◆ Saved data entries
# # # # # # #

(* --------------------------------------------------------------------- *)
(* C9: the initial form state                                            *)
(* --------------------------------------------------------------------- *)

(** C9 (as amended).  For each field [k] with documented default [dflt]
    (every field but the date): when a record is supplied and its value for
    [k] is truthy, the initial form value is that value; when the record's
    value for [k] is missing, `undefined` or `null`, or when no record is
    supplied, the initial form value is [dflt].  `opening_stock_date` starts
    as `new Date(v)` for a truthy record value [v] and as `undefined` when no
    record is supplied. *)
Theorem initial_values_from_record_or_defaults
    (P : ProductFormProps) (k : string) (dflt : value) :
  (k, dflt) ∈ plain_defaults →
  (∀ r v, initialData P = Some r → r !! k = Some v → truthy v = true →
     form_values (ui (init P)) !! k = Some v)
  ∧ (∀ r, initialData P = Some r →
       r !! k = None ∨ r !! k = Some JUndefined ∨ r !! k = Some JNull →
       form_values (ui (init P)) !! k = Some dflt)
  ∧ (initialData P = None → form_values (ui (init P)) !! k = Some dflt)
  ∧ (∀ r v, initialData P = Some r →
       r !! "opening_stock_date" = Some v → truthy v = true →
       form_values (ui (init P)) !! "opening_stock_date" = Some (JDate v))
  ∧ (initialData P = None →
       form_values (ui (init P)) !! "opening_stock_date" = Some JUndefined).
Proof.
  intros Hin. cbn [init ui form_values].
  rewrite (defaultValues_lookup _ k dflt Hin), defaultValues_lookup_date.
  unfold opening_stock_date_default, js_or.
  split; [| split; [| split; [| split]]].
  - intros r v -> Hk Hv. cbn [opt_get]. rewrite Hk. simpl.
    by rewrite Hv.
  - intros r -> Hk. cbn [opt_get].
    destruct Hk as [-> | [-> | ->]]; reflexivity.
  - intros ->. reflexivity.
  - intros r v -> Hk Hv. cbn [opt_get]. rewrite Hk. simpl.
    by rewrite Hv.
  - intros ->. reflexivity.
Qed.

(** C9 (as amended) on the sample record and on a creation form: the name
    'Pen' and the unit 'box' are taken over, the `null` description becomes
    the empty string, the date string is wrapped in a Date; without a record
    the unit is 'pcs', the threshold 5, the tax type 'exclusive' and the type
    'product'. *)
Lemma initial_values_from_record_or_defaults_witness :
  form_values (ui (init ex_edit)) !! "name" = Some (JStr "Pen")
  ∧ form_values (ui (init ex_edit)) !! "unit" = Some (JStr "box")
  ∧ form_values (ui (init ex_edit)) !! "description" = Some (JStr "")
  ∧ form_values (ui (init ex_edit)) !! "opening_stock_date"
    = Some (JDate (JStr "2024-04-01"))
  ∧ form_values (ui (init ex_new)) !! "unit" = Some (JStr "pcs")
  ∧ form_values (ui (init ex_new)) !! "low_stock_threshold" = Some (JNum 5)
  ∧ form_values (ui (init ex_new)) !! "tax_type" = Some (JStr "exclusive")
  ∧ form_values (ui (init ex_new)) !! "type" = Some (JStr "product").
Proof.
  split; [| split; [| split; [| split; [| split; [| split; [| split]]]]]].
  - apply (proj1 (initial_values_from_record_or_defaults ex_edit "name"
                    (JStr "") (list_elem_of_lookup_2 plain_defaults 0 _ eq_refl))
             ex_record); reflexivity.
  - apply (proj1 (initial_values_from_record_or_defaults ex_edit "unit"
                    (JStr "pcs") (list_elem_of_lookup_2 plain_defaults 8 _ eq_refl))
             ex_record); reflexivity.
  - apply (proj1 (proj2 (initial_values_from_record_or_defaults ex_edit
                    "description" (JStr "")
                    (list_elem_of_lookup_2 plain_defaults 1 _ eq_refl)))
             ex_record); [reflexivity | right; right; reflexivity].
  - apply (proj1 (proj2 (proj2 (proj2
             (initial_values_from_record_or_defaults ex_edit "name"
                (JStr "") (list_elem_of_lookup_2 plain_defaults 0 _ eq_refl)))))
             ex_record); reflexivity.
  - apply (proj1 (proj2 (proj2 (initial_values_from_record_or_defaults
             ex_new "unit" (JStr "pcs")
             (list_elem_of_lookup_2 plain_defaults 8 _ eq_refl))))); reflexivity.
  - apply (proj1 (proj2 (proj2 (initial_values_from_record_or_defaults
             ex_new "low_stock_threshold" (JNum 5)
             (list_elem_of_lookup_2 plain_defaults 9 _ eq_refl))))); reflexivity.
  - apply (proj1 (proj2 (proj2 (initial_values_from_record_or_defaults
             ex_new "tax_type" (JStr "exclusive")
             (list_elem_of_lookup_2 plain_defaults 14 _ eq_refl))))); reflexivity.
  - apply (proj1 (proj2 (proj2 (initial_values_from_record_or_defaults
             ex_new "type" (JStr "product")
             (list_elem_of_lookup_2 plain_defaults 10 _ eq_refl))))); reflexivity.
Defined.

(** C9 as stated fails on the sample record: its low_stock_threshold 0 shows
    up as 5, its `null` description as the empty string, and its date string
    as a Date object, so these fields do not take the record's value. *)
Lemma initial_values_not_always_record :
  initialData ex_edit = Some ex_record
  ∧ ex_record !! "low_stock_threshold" = Some (JNum 0)
  ∧ form_values (ui (init ex_edit)) !! "low_stock_threshold" = Some (JNum 5)
  ∧ ex_record !! "description" = Some JNull
  ∧ form_values (ui (init ex_edit)) !! "description" = Some (JStr "")
  ∧ ex_record !! "opening_stock_date" = Some (JStr "2024-04-01")
  ∧ form_values (ui (init ex_edit)) !! "opening_stock_date"
    = Some (JDate (JStr "2024-04-01")).
Proof. repeat split; vm_compute; reflexivity. Qed.
(** * Drivers and laps: a shallow embedding of [main.py]

    The program is a FastAPI application over two SQLAlchemy tables,
    [drivers] and [laps].  Every endpoint receives a database session,
    queries it, possibly registers changes, commits once and returns an
    object that FastAPI serialises through the endpoint's response model.

    The embedding keeps that shape:
    - a table is the list of its rows in the order they were inserted
      (a query without ORDER BY scans the table in that order);
    - a session holds the committed database and the changes registered
      since the last commit; [commit] applies them in one transaction or
      raises [IntegrityError] and rolls back; the constraints a statement
      can break are the primary key of its table and the NOT NULL of
      [lap_time] (the foreign key of [laps] is declared, and it is the
      endpoints that keep it);
    - an endpoint is a computation in a state and exception monad over the
      session, written line by line after the Python function;
    - [uuid.uuid4()] reads sixteen random bytes; they are an explicit
      argument of the endpoints that draw an identifier. *)

From Stdlib Require Import List String Ascii Bool Arith NArith ZArith Lia.
From Stdlib Require Import Permutation.
From Stdlib Require Import Floats.SpecFloat.
Import ListNotations.

Local Open Scope string_scope.
Local Open Scope list_scope.

(** ** Column values *)

(** [Column(Float)] and Python's [float]: IEEE 754 binary64 data. *)
Definition float : Set := spec_float.

(** What the column [lap_time = Column(Float, nullable=False)] keeps of a
    value written to it.  A NaN is bound as NULL, which the column refuses.
    A zero is kept as the integer 0 and read back as +0.0: the sign of -0.0
    is lost.  Every other value is read back as it was written. *)
Definition stored_real (x : float) : option float :=
  match x with
  | S754_nan => None
  | S754_zero _ => Some (S754_zero false)
  | S754_infinity _ | S754_finite _ _ _ => Some x
  end.

(** [x == y], the equality of Python floats. *)
Definition same_number (x y : float) : bool := SFeqb x y.

(** [0.0 < x], the comparison of Python floats. *)
Definition positive_time (x : float) : bool := SFltb (S754_zero false) x.

(** ** Database models *)

(** class DriverDB: table "drivers", primary key [id]. *)
Record DriverDB : Set := mkDriverDB {
  DriverDB_id : string;
  DriverDB_name : string
}.

(** class LapDB: table "laps", primary key [id], foreign key [driver_id]. *)
Record LapDB : Set := mkLapDB {
  LapDB_id : string;
  LapDB_lap_time : float;
  LapDB_track : string;
  LapDB_driver_id : string
}.

(** The committed content of the two tables. *)
Record Database : Set := mkDatabase {
  drivers : list DriverDB;
  laps : list LapDB
}.

(** The store before anything was written: [create_all] on a new file. *)
Definition empty_database : Database := {| drivers := []; laps := [] |}.

(** ** Pydantic schemas *)

Record DriverCreate : Set := mkDriverCreate { DriverCreate_name : string }.
Record DriverUpdate : Set := mkDriverUpdate { DriverUpdate_name : string }.

Record Lap : Set := mkLap {
  Lap_id : option string;
  Lap_lap_time : float;
  Lap_track : string
}.

Record Driver : Set := mkDriver {
  Driver_name : string;
  Driver_id : option string;
  Driver_laps : list Lap
}.

Record LapCreate : Set := mkLapCreate {
  LapCreate_lap_time : float;
  LapCreate_track : string
}.

Record LapUpdate : Set := mkLapUpdate {
  LapUpdate_lap_time : float;
  LapUpdate_track : string
}.

(** ** Identifiers: [str(uuid.uuid4())] *)

Module UUID.

(** [uuid.uuid4()]: the integer of sixteen random bytes with the variant
    and version bits forced. *)
Definition uuid4 (random_bytes : N) : N :=
  let int := N.modulo random_bytes (2 ^ 128) in
  let int := N.ldiff int (N.shiftl 0xc000 48) in
  let int := N.lor int (N.shiftl 0x8000 48) in
  let int := N.ldiff int (N.shiftl 0xf000 64) in
  N.lor int (N.shiftl 4 76).

Definition hex_digit (d : N) : ascii :=
  match d with
  | 0 => "0" | 1 => "1" | 2 => "2" | 3 => "3" | 4 => "4" | 5 => "5"
  | 6 => "6" | 7 => "7" | 8 => "8" | 9 => "9" | 10 => "a" | 11 => "b"
  | 12 => "c" | 13 => "d" | 14 => "e" | _ => "f"
  end%N%char.

(** The [k]-th hexadecimal digit of [int], counted from the right. *)
Definition nibble (int : N) (k : nat) : ascii :=
  hex_digit (N.land (N.shiftr int (4 * N.of_nat k)) 15).

(** ['%032x' % int], for [int] below [2 ^ 128]. *)
Definition hex32 (int : N) : list ascii :=
  map (nibble int) (rev (seq 0 32)).

Definition slice (lo hi : nat) (l : list ascii) : list ascii :=
  firstn (hi - lo) (skipn lo l).

(** [UUID.__str__]: the groups 8-4-4-4-12 joined by hyphens. *)
Definition str (int : N) : string :=
  let hex := hex32 int in
  let dash := "-"%char in
  string_of_list_ascii
    (slice 0 8 hex ++ dash :: slice 8 12 hex ++ dash :: slice 12 16 hex
     ++ dash :: slice 16 20 hex ++ dash :: slice 20 32 hex).

End UUID.

(** [str(uuid.uuid4())] from the random bytes the call reads. *)
Definition new_id (random_bytes : N) : string :=
  UUID.str (UUID.uuid4 random_bytes).

(** ** Sessions *)

(** What an endpoint can raise.  The two 404 answers are the errors the
    specification calls DriverNotFound and LapNotFound; [IntegrityError] is
    what [commit] raises when a statement breaks a constraint;
    [InvalidRequestError] is what [refresh] raises for a row that is gone. *)
Inductive exn : Set :=
| HTTPException (status_code : nat) (detail : string)
| IntegrityError
| InvalidRequestError.

Definition DriverNotFound : exn := HTTPException 404 "Driver not found".
Definition LapNotFound : exn := HTTPException 404 "Lap not found".

Inductive result (A : Type) : Type :=
| Ok (a : A)
| Raised (e : exn).
Arguments Ok {A} a.
Arguments Raised {A} e.

(** A statement the unit of work emits at flush. *)
Inductive change : Set :=
| INSERT_INTO_drivers (row : DriverDB)
| INSERT_INTO_laps (row : LapDB)
| UPDATE_drivers (id name : string)
| UPDATE_laps (id : string) (lap_time : float) (track : string)
| DELETE_FROM_laps (id : string)
| DELETE_FROM_drivers (id : string).

Record Session : Set := mkSession {
  store : Database;
  pending : list change
}.

(** *** Reading the tables *)

(** SELECT ... FROM drivers WHERE drivers.id = ? LIMIT 1 *)
Definition first_driver (driver_id : string) (db : Database)
  : option DriverDB :=
  find (fun d => DriverDB_id d =? driver_id) (drivers db).

(** SELECT ... FROM laps WHERE laps.id = ? AND laps.driver_id = ? LIMIT 1 *)
Definition first_lap (lap_id driver_id : string) (db : Database)
  : option LapDB :=
  find (fun l => (LapDB_id l =? lap_id) && (LapDB_driver_id l =? driver_id))
       (laps db).

(** SELECT ... FROM laps WHERE laps.id = ?  (a row by its primary key) *)
Definition lap_by_id (lap_id : string) (db : Database) : option LapDB :=
  find (fun l => LapDB_id l =? lap_id) (laps db).

(** SELECT ... FROM laps WHERE ? = laps.driver_id *)
Definition laps_of (driver_id : string) (db : Database) : list LapDB :=
  filter (fun l => LapDB_driver_id l =? driver_id) (laps db).

(** *** Writing the tables *)

Definition has_driver (id : string) (db : Database) : bool :=
  existsb (fun d => DriverDB_id d =? id) (drivers db).

Definition has_lap (id : string) (db : Database) : bool :=
  existsb (fun l => LapDB_id l =? id) (laps db).

(** UPDATE drivers SET name = ? WHERE drivers.id = ?, on one row. *)
Definition set_name (id name : string) (d : DriverDB) : DriverDB :=
  if DriverDB_id d =? id
  then {| DriverDB_id := DriverDB_id d; DriverDB_name := name |}
  else d.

# # # # # # #

◆ Task item
When you reach the line with "hex_digit (N.land (N.shiftr" in the records above, start writing out lines exactly, and stop once the line with "UPDATE_drivers (id name : string)" has been written; include nothing else.

◆ Solution for this task
  hex_digit (N.land (N.shiftr int (4 * N.of_nat k)) 15).

(** ['%032x' % int], for [int] below [2 ^ 128]. *)
Definition hex32 (int : N) : list ascii :=
  map (nibble int) (rev (seq 0 32)).

Definition slice (lo hi : nat) (l : list ascii) : list ascii :=
  firstn (hi - lo) (skipn lo l).

(** [UUID.__str__]: the groups 8-4-4-4-12 joined by hyphens. *)
Definition str (int : N) : string :=
  let hex := hex32 int in
  let dash := "-"%char in
  string_of_list_ascii
    (slice 0 8 hex ++ dash :: slice 8 12 hex ++ dash :: slice 12 16 hex
     ++ dash :: slice 16 20 hex ++ dash :: slice 20 32 hex).

End UUID.

(** [str(uuid.uuid4())] from the random bytes the call reads. *)
Definition new_id (random_bytes : N) : string :=
  UUID.str (UUID.uuid4 random_bytes).

(** ** Sessions *)

(** What an endpoint can raise.  The two 404 answers are the errors the
    specification calls DriverNotFound and LapNotFound; [IntegrityError] is
    what [commit] raises when a statement breaks a constraint;
    [InvalidRequestError] is what [refresh] raises for a row that is gone. *)
Inductive exn : Set :=
| HTTPException (status_code : nat) (detail : string)
| IntegrityError
| InvalidRequestError.

Definition DriverNotFound : exn := HTTPException 404 "Driver not found".
Definition LapNotFound : exn := HTTPException 404 "Lap not found".

Inductive result (A : Type) : Type :=
| Ok (a : A)
| Raised (e : exn).
Arguments Ok {A} a.
Arguments Raised {A} e.

(** A statement the unit of work emits at flush. *)
Inductive change : Set :=
| INSERT_INTO_drivers (row : DriverDB)
| INSERT_INTO_laps (row : LapDB)
| UPDATE_drivers (id name : string)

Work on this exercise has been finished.